I would be tempted to let SIL & baby have the nursery if she is still feeding at night.

Surely BIL can be in the summer house with his other children?

herbietea · 12/08/2011 17:04

This reply has been deleted

Message withdrawn

Lotkinsgonecurly · 12/08/2011 17:05

Simples, one adult and the 2 older children in the summer house / sitting room and the adult and baby in the nursery.

Or everyone in the sitting room or a tent in the garden. Or hotel round the corner......

Pg and own house trumps wife and kids!!!

neolara · 12/08/2011 17:07

I'm going to go against the grain. I'm not sure I would be happy about my dc's sleeping in a summer house, which is presumably somewhere in the garden, by themselves. It would be fine if I was there as well, but presumably your BIL wants to put the kids to bed and then have supper / chat with you and your DH. So there would be a period of a few hours when the kids are out in the garden by themselves. I would be concerned that my kids would be frightened and that they would try to get out and come to find me. I wouldn't want a 2 year old wandering around a garden by themselves. If the summer house is the only alternative you are offering them, then I think you are being unreasonable. Sorry.

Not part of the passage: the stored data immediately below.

(* ===== verification/RoundingNearest.v ===== *)
(** * Rounding to nearest, ties to even

    ECMA-262 defines the result of [+], [*] and [/] as the Number value
    for the exact result: a Number nearest to it, and of two that are
    equally near the one whose significand is even.  [round_ne] computes a
    mantissa and an exponent; this file proves that its result is as near
    to the rational as any finite Number and that it is the even one on a
    tie, so that the operations of [JsNumber] are those of the standard
    wherever their result is finite. *)

From Stdlib Require Import QArith Qabs Qround Lqa SpecFloat.
From stdpp Require Import numbers.
From S2P Require Import Prelude JsNumber Rounding SafeInteger RoundingError.
From S2P Require Import RoundingOrder IntegerNumber.

#[local] Open Scope Z_scope.

(** [v] is as near to [q] as the value of any finite Number. *)
Definition nearest_value (q v : Q) : Prop :=
  ∀ c vc, value c vc → (Qabs (v - q) <= Qabs (vc - q))%Q.

(** The significand of a Number is even.  Zero is even, and so is
    infinity, which stands for 2^1024 in the rounding of ECMA-262. *)
Definition even_significand (x : number) : bool :=
  match x with
  | S754_zero _ | S754_infinity _ => true
  | S754_finite _ m _ => Z.even (Zpos m)
  | S754_nan => false
  end.

(** [x] is the Number value for [q] of ECMA-262, where it is finite: its
    value is as near to [q] as that of any finite Number, and when another
    value is as near, the significand of [x] is even. *)
Definition number_value (q : Q) (x : number) : Prop :=
  ∀ v, value x v →
    nearest_value q v ∧
    ∀ c vc, value c vc → ¬ (vc == v)%Q → (Qabs (vc - q) == Qabs (v - q))%Q →
      even_significand x = true.

#[export] Instance nearest_value_Proper : Proper (Qeq ==> Qeq ==> iff) nearest_value.
Proof.
  intros q q' Eq v v' Ev. unfold nearest_value.
  split; intros H c vc Hc; specialize (H c vc Hc); by rewrite ?Eq, ?Ev in *.
Qed.

(** ** The nearest integer on a tie *)

(** Half way between two integers, the nearest integer chosen is even. *)
Lemma div_nearest_even_tie num den :
  0 < den → 2 * Z.abs (div_nearest_even num den * den - num) = den →
  Z.even (div_nearest_even num den) = true.
Proof.
  intros Hd. unfold div_nearest_even.
  pose proof (Z.div_mod num den ltac:(lia)) as E.
  pose proof (Z.mod_pos_bound num den Hd) as B.
  revert E B. generalize (num / den) (num mod den). intros fl r E B.
  destruct (Z.compare_spec (2 * r) den); [|intros; nia..].
  destruct (Z.even fl) eqn:Ev; [done|]. intros _.
  by rewrite Z.add_1_r, Z.even_succ, <-Z.negb_even, Ev.
Qed.

(** A quotient half way between two integers, in integers. *)
Lemma quotient_tie num den r :
  0 < den →
  (inject_Z num / inject_Z den == inject_Z r - (1 # 2) ∨
   inject_Z num / inject_Z den == inject_Z r + (1 # 2))%Q →
  2 * Z.abs (r * den - num) = den.
Proof.
  intros Hd H. assert (0 < inject_Z den)%Q as Hden by (by rewrite <-(Zlt_Qlt 0)).
  assert (inject_Z num / inject_Z den * inject_Z den == inject_Z num)%Q as E
    by (field; lra).
  revert E H. generalize (inject_Z num / inject_Z den)%Q. intros x E H.
  assert (inject_Z (2 * (r * den - num)) == inject_Z den ∨
          inject_Z (2 * (r * den - num)) == inject_Z (- den))%Q as Hz.
  { unfold Z.sub. rewrite !inject_Z_mult, !inject_Z_plus, !inject_Z_opp, !inject_Z_mult.
    change (inject_Z 2) with 2%Q. destruct H as [H|H]; [left|right]; nra. }
  destruct Hz as [Hz|Hz]; apply (proj1 (inject_Z_injective _ _)) in Hz; lia.
Qed.

(** A rational half way between two mantissae rounds to the even one. *)
Lemma mantissa_tie n d e :
  ((Zpos n # d) * pow2 (- e) == inject_Z (mantissa n d e) - (1 # 2) ∨
   (Zpos n # d) * pow2 (- e) == inject_Z (mantissa n d e) + (1 # 2))%Q →
  Z.even (mantissa n d e) = true.
Proof.
  destruct (mantissa_quotient n d e) as (num & den & Hden & Em & Eq).
  rewrite Em, Eq. intros H. apply div_nearest_even_tie; [done|]. by apply quotient_tie.
Qed.

(** ** Multiples of a power of two *)

(** Two different integers are one apart at least. *)
Lemma integers_apart (j m : Z) :
  j ≠ m → (inject_Z j <= inject_Z m - 1 ∨ inject_Z m + 1 <= inject_Z j)%Q.
Proof.
  intros Hne. destruct (Z.lt_total j m) as [Hlt|[->|Hgt]]; [left|done|right].
  - assert (j ≤ m - 1) as Hle by lia. rewrite Zle_Qle in Hle.
    unfold Z.sub in Hle. by rewrite inject_Z_plus, inject_Z_opp in Hle.
  - assert (m + 1 ≤ j) as Hle by lia. rewrite Zle_Qle in Hle.
    by rewrite inject_Z_plus in Hle.
Qed.

(** The integer within one half of a rational is as near to it as any
    integer; written for multiples of a positive [p]. *)
Lemma nearest_multiple (p y : Q) (m j : Z) :
  (0 < p)%Q → (inject_Z m - (1 # 2) <= y <= inject_Z m + (1 # 2))%Q →
  (Qabs (inject_Z m * p - y * p) <= Qabs (inject_Z j * p - y * p))%Q.
Proof.
  intros Hp [Hlo Hhi]. destruct (decide (j = m)) as [->|Hj]; [apply Qle_refl|].
  apply integers_apart in Hj.
  apply Qabs_case; intros H1; apply Qabs_case; intros H2; destruct Hj; nra.
Qed.

(** Another integer is as near only when the rational is half way. *)
Lemma nearest_multiple_tie (p y : Q) (m j : Z) :
  (0 < p)%Q → (inject_Z m - (1 # 2) <= y <= inject_Z m + (1 # 2))%Q → j ≠ m →
  (Qabs (inject_Z j * p - y * p) == Qabs (inject_Z m * p - y * p))%Q →
  (y == inject_Z m - (1 # 2) ∨ y == inject_Z m + (1 # 2))%Q.
Proof.
  intros Hp [Hlo Hhi] Hj%integers_apart. revert Hlo Hhi Hj.
  generalize (inject_Z m) (inject_Z j). intros M J Hlo Hhi Hj.
  apply Qabs_case; intros H1; apply Qabs_case; intros H2 E;
    (destruct Hj; [left|right]); apply Qle_antisym; try done;
    apply Qnot_lt_le; intros Hc; nra.
Qed.

(** A rational scaled to the exponent [e] and back. *)
Lemma scaled_back q e : (q == q * pow2 (- e) * pow2 e)%Q.
Proof.
  pose proof (pow2_opp_mul e) as E.
  rewrite <-Qmult_assoc, (Qmult_comm (pow2 (- e))), E. ring.
Qed.

(** ** The value [round_pos] returns *)

(** When [round_pos] returns a finite number, its value is the mantissa at
    the exponent chosen. *)
Lemma round_pos_value n d v :
  value (round_pos n d) v →
  (v == inject_Z (mantissa n d (exponent n d)) * pow2 (exponent n d))%Q.
Proof.
  intros Hv. set (e := exponent n d). set (m := mantissa n d e).
  destruct (decide (e + (if m =? 2 ^ prec then 1 else 0) ≤ emax_m)) as [Hmax|Hmax].
  { apply (value_unique _ _ _ Hv). by apply round_pos_finite. }
  exfalso. destruct (mantissa_range n d) as [[H0 Hm] Hn]. fold e m in H0, Hm, Hn.
  assert (emin < e) as He by (destruct (m =? 2 ^ prec); unfold emin, emax_m in *; lia).
  specialize (Hn He). revert Hv. rewrite round_pos_mantissa.
  fold (exponent n d). fold e. cbv zeta. fold m.
  destruct (Z.eqb_spec m (2 ^ prec)) as [E|E]; cbv beta iota.
  - rewrite (proj2 (Z.ltb_lt _ _)) by lia. by intros [? (? & ? & _)].
  - destruct m as [|p|p]; [done| |lia].
    rewrite (proj2 (Z.ltb_lt _ _)) by lia. by intros [? (? & ? & _)].
Qed.

(** A positive value of the format is a multiple of [2^e] for the exponent
    [e] that [round_pos] chooses, or it lies below the binade of the
    rational. *)
Lemma canonical_multiple n d m' e' :
  canonical m' e' →
  (∃ j, F2Q false m' e' == inject_Z j * pow2 (exponent n d))%Q ∨
  (F2Q false m' e' < inject_Z (2 ^ (prec - 1)) * pow2 (exponent n d) ∧
   inject_Z (2 ^ (prec - 1)) * pow2 (exponent n d) <= Zpos n # d)%Q.
Proof.
  intros Hc. set (e := exponent n d).
  destruct (decide (e ≤ e')) as [Hle|Hlt]; [left|right].
  - exists (Zpos m' * 2 ^ (e' - e)). unfold F2Q.
    replace e' with ((e' - e) + e) at 1 by lia.
    rewrite pow2_add, inject_Z_mult, pow2_inject_Z by lia. ring.
  - pose proof (ilog2_spec n d) as [Hk _]. pose proof (F2Q_binade m' e') as [_ Hb].
    pose proof (canonical_exponent m' e' Hc) as He'.
    assert (e = ilog2 n d - (prec - 1)) as Ee by (unfold e, exponent in *; lia).
    assert (inject_Z (2 ^ (prec - 1)) * pow2 e == pow2 (ilog2 n d))%Q as ->.
    { rewrite pow2_inject_Z by done. rewrite <-pow2_add. f_equiv. lia. }
    split; [|done]. eapply Qlt_le_trans; [apply Hb|]. apply pow2_le. lia.
Qed.

(** The value of a finite Number is a multiple of [2^e], or it is farther
    from the rational than a multiple is. *)
Lemma value_multiple n d c vc :
  value c vc →
  ∃ j, (vc == inject_Z j * pow2 (exponent n d))%Q ∨
       (Qabs (inject_Z j * pow2 (exponent n d) - (Zpos n # d)) <
        Qabs (vc - (Zpos n # d)))%Q.
Proof.
  intros Hc. set (q := (Zpos n # d)%Q). assert (0 < q)%Q as Hq by done.
  destruct (Q_dec 0 vc) as [[Hpos|Hneg]|E].
  - destruct (value_positive c vc Hc Hpos) as (m' & e' & Hc' & E).
    destruct (canonical_multiple n d m' e' Hc') as [[j Ej]|[Hlt Hle]].
    { exists j. left. by rewrite <-E. }
    exists (2 ^ (prec - 1)). right. fold q in Hle. rewrite !Qabs_neg by lra. lra.
  - exists 0. right. change (inject_Z 0) with 0%Q. rewrite !Qabs_neg by lra. lra.
  - exists 0. left. rewrite <-E. change (inject_Z 0) with 0%Q. ring.
Qed.

(** ** Rounding is to a nearest Number, the even one on a tie *)

(** The significand of the result is even when the mantissa is: a
    mantissa of 2^53 becomes 2^52. *)
Lemma round_pos_even n d :
  Z.even (mantissa n d (exponent n d)) = true → even_significand (round_pos n d) = true.
Proof.
  rewrite round_pos_mantissa. fold (exponent n d). cbv zeta.
  destruct (_ =? 2 ^ prec); cbv beta iota.
  - change (2 ^ (prec - 1)) with (Zpos 4503599627370496). cbv iota. by destruct (_ <? _).
  - destruct (mantissa n d (exponent n d)) as [|p|p]; [done| |done]. by destruct (_ <? _).
Qed.

Section round_pos.
Context (n d : positive).

#[local] Abbreviation e := (exponent n d).
#[local] Abbreviation m := (mantissa n d (exponent n d)).
#[local] Abbreviation q := (Zpos n # d)%Q.

(** The mantissa at the exponent chosen is as near as any multiple. *)
Lemma mantissa_nearest j :
  (Qabs (inject_Z m * pow2 e - q) <= Qabs (inject_Z j * pow2 e - q))%Q.
Proof using Type.
  pose proof (mantissa_error n d e) as Hm. pose proof (pow2_pos e) as Hp.
  rewrite (scaled_back q e). by apply nearest_multiple.
Qed.

Lemma round_pos_nearest v : value (round_pos n d) v → nearest_value q v.
Proof using Type.
  intros Hv c vc Hc. rewrite (round_pos_value n d v Hv).
  destruct (value_multiple n d c vc Hc) as [j [->|Hlt]]; [apply mantissa_nearest|].
  eapply Qle_trans; [apply (mantissa_nearest j)|]. by apply Qlt_le_weak.
Qed.

Lemma round_pos_ties_even v c vc :
  value (round_pos n d) v → value c vc → ¬ (vc == v)%Q →
  (Qabs (vc - q) == Qabs (v - q))%Q → even_significand (round_pos n d) = true.
Proof using Type.
  intros Hv Hc Hne Ht. apply round_pos_even, mantissa_tie.
  rewrite (round_pos_value n d v Hv) in Ht, Hne.
  destruct (value_multiple n d c vc Hc) as [j [Ej|Hlt]].
  2:{ pose proof (mantissa_nearest j). lra. }
  rewrite Ej in Ht, Hne. rewrite (scaled_back q e) in Ht.
  apply (nearest_multiple_tie (pow2 e) _ _ j);
    [apply pow2_pos|apply mantissa_error|by intros ->|done].
Qed.

Lemma round_pos_number_value : number_value q (round_pos n d).
Proof using Type.
  intros v Hv. split; [by apply round_pos_nearest|].
  intros c vc. by apply round_pos_ties_even.
Qed.

End round_pos.

(** The Number value for the opposite is the opposite. *)
Lemma Qabs_sub_opp a b : (Qabs (a - - b) == Qabs (- a - b))%Q.
Proof. rewrite <-(Qabs_opp (a - - b)). by assert (- (a - - b) == - a - b)%Q as -> by ring. Qed.

Lemma neg_neg x : neg (neg x) = x.
Proof. destruct x; simpl; by rewrite ?negb_involutive. Qed.

Lemma even_significand_neg x : even_significand (neg x) = even_significand x.
Proof. by destruct x. Qed.

Lemma number_value_neg q x : number_value q x → number_value (- q) (neg x).
Proof.
  intros H v Hv. apply neg_value in Hv. rewrite neg_neg in Hv.
  destruct (H _ Hv) as [Hn Ht]. split.
  - intros c vc Hc%neg_value. rewrite !Qabs_sub_opp. exact (Hn _ _ Hc).
  - intros c vc Hc%neg_value Hne E. rewrite even_significand_neg.
    rewrite !Qabs_sub_opp in E. apply (Ht _ _ Hc); [|done]. intros E'. apply Hne. lra.
Qed.

Lemma round_ne_number_value sz q : number_value q (round_ne sz q).
Proof.
  destruct q as [[|n|n] d]; unfold round_ne; simpl.
  - intros v Hv. split; [|done]. intros c vc Hc.
    rewrite (value_unique _ _ _ Hv (value_zero sz)).
    assert (0 # d == 0)%Q as -> by done.
    unfold Qminus. rewrite Qplus_0_l, Qabs_opp, Qabs_pos by lra. apply Qabs_nonneg.
  - apply round_pos_number_value.
  - apply (number_value_neg (Zpos n # d)), round_pos_number_value.
Qed.

(** ** Theorems *)

(** C27: the operations return the Number value of the exact result.  For
    finite operands, a finite result of [+], [*] or [/] is as near to the
    exact sum, product or quotient as any finite Number, and when another
    Number is as near, the significand of the result is even: the
    operations round to nearest, ties to even, as ECMA-262 defines them. *)
Theorem operations_nearest x y qx qy :
  value x qx → value y qy →
  number_value (qx + qy) (add x y) ∧
  number_value (qx * qy) (mul x y) ∧
  (¬ (qy == 0)%Q → number_value (qx / qy) (div x y)).
Proof.
  intros Hx Hy. split_and!.
  - rewrite (add_value x y qx qy) by done. apply round_ne_number_value.
  - rewrite (mul_value x y qx qy) by done. apply round_ne_number_value.
  - intros H0. rewrite (div_value x y qx qy) by done. apply round_ne_number_value.
Qed.

(** 2^53 + 1 is half way between the Numbers 2^53 and 2^53 + 2: the sum
    of 2^53 - 1 and 2 is the Number value for it. *)
Lemma operations_nearest_witness :
  let x := of_Z (2 ^ 53 - 1) in
  let y := of_Z 2 in
  number_value (inject_Z (2 ^ 53 - 1) + 2) (add x y) ∧
  number_value (inject_Z (2 ^ 53 - 1) * 2) (mul x y) ∧
  (¬ (2 == 0)%Q → number_value (inject_Z (2 ^ 53 - 1) / 2) (div x y)).
Proof.
  intros x y. apply (operations_nearest x y (inject_Z (2 ^ 53 - 1)) 2);
    by apply (of_Z_value _).
Defined.

(** Half way between two Numbers the sum is the one whose significand is
    even, below or above: 2^53 + 1 gives 2^53 and 2^53 + 3 gives 2^53 + 4;
    and 968 / 1086, which is no Number, is the double 0.8913443830570903. *)
Example ties_to_even :
  let big := S754_finite false 4503599627370496 1 in
  add (of_Z (2 ^ 53 - 1)) (of_Z 2) = big ∧
  add (add big (of_Z 2)) (of_Z 1) = S754_finite false 4503599627370498 1 ∧
  div (of_Z 968) (of_Z 1086) = S754_finite false 8028516462789393 (-53).
Proof. by vm_compute. Qed.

DogsBestFriend · 12/08/2011 17:07

"It seems they will come EVEN if we say no."

They'd look fucking stupid standing on the doorstep and banging on the door for hours if they behaved like that to me!

Sorry, I don't mean to be harsh but this is time to show some backbone.

lightsandshapes · 12/08/2011 17:08

rookie - not sure if the summerhouse is big enough - don't think so tbh. I am will let them sleep in the nursery (not on the new blinking cot matress though) but I don't like having to (have defend the nest pregnancy hormones running throuh my veins!!)

OP posts:
plupervert · 12/08/2011 17:09

I can't remember whether you invited them. Why are they coming?

lightsandshapes · 12/08/2011 17:10

I agree with comments to show some backbone etc. I'm confounded with myself why I am not. But really, you'd have to meet these people.

OP posts:
ilovesooty · 12/08/2011 17:10

I agree with DogsBestFriend

Just say no. It's your house: how hard can it be? At the very least tell your husband to stop being so wet and to man up and be assertive with his family.